→ **YOUR GOAL**: Within the data below, state how many lines contain the string "params". Provide the number only.

Stored records
►
Lemma drawBar_silent (params : VisualParams) (freqData : option (list byte))
  (innerRadius maxRadius segAngle energy beatBoost : Q) (j : Z) :
  barBin freqData (barT j) == 0 ->
  let b := drawBar Math_pow params freqData innerRadius maxRadius segAngle
             energy beatBoost j in
  bar_bin b == 0 /\ bar_mag b == 0 /\ bar_r1 b == bar_r0 b.
Proof.
  intros Hbin b. unfold b, drawBar. cbn [bar_bin bar_mag bar_r0 bar_r1].
  assert (Hmag : Math_pow (barBin freqData (barT j)) 1.3 * sensitivity params
                 == 0).
  { rewrite (Math_pow_zero _ 1.3 Hbin) by reflexivity. apply Qmult_0_l. }
  split; [exact Hbin|]. split; [exact Hmag|].
  rewrite Hmag, Qmult_0_l.
  rewrite Q.min_r by discriminate.
  rewrite Qmult_0_r. apply Qplus_0_r.
Qed.

End BarProperties.

Lemma drawBar_degenerate (Math_pow : Q -> Q -> Q) (params : VisualParams)
  (freqData : option (list byte))
  (innerRadius maxRadius segAngle energy beatBoost : Q) (j : Z) :
  innerRadius == 0 -> maxRadius == 0 ->
  let b := drawBar Math_pow params freqData innerRadius maxRadius segAngle
             energy beatBoost j in
  bar_r0 b == 0 /\ bar_r1 b == 0 /\ bar_coreEnd b == 0.
Proof.
  intros Hi Hm b. unfold b, drawBar. cbn [bar_r0 bar_r1 bar_coreEnd].
  rewrite Hi, Hm.
  assert (H0 : 0 * (0.8 + energy * 0.4) == 0) by apply Qmult_0_l.
  rewrite H0.
  repeat split; ring.
Qed.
◄
→ **RESULT OF THIS TASK**: 5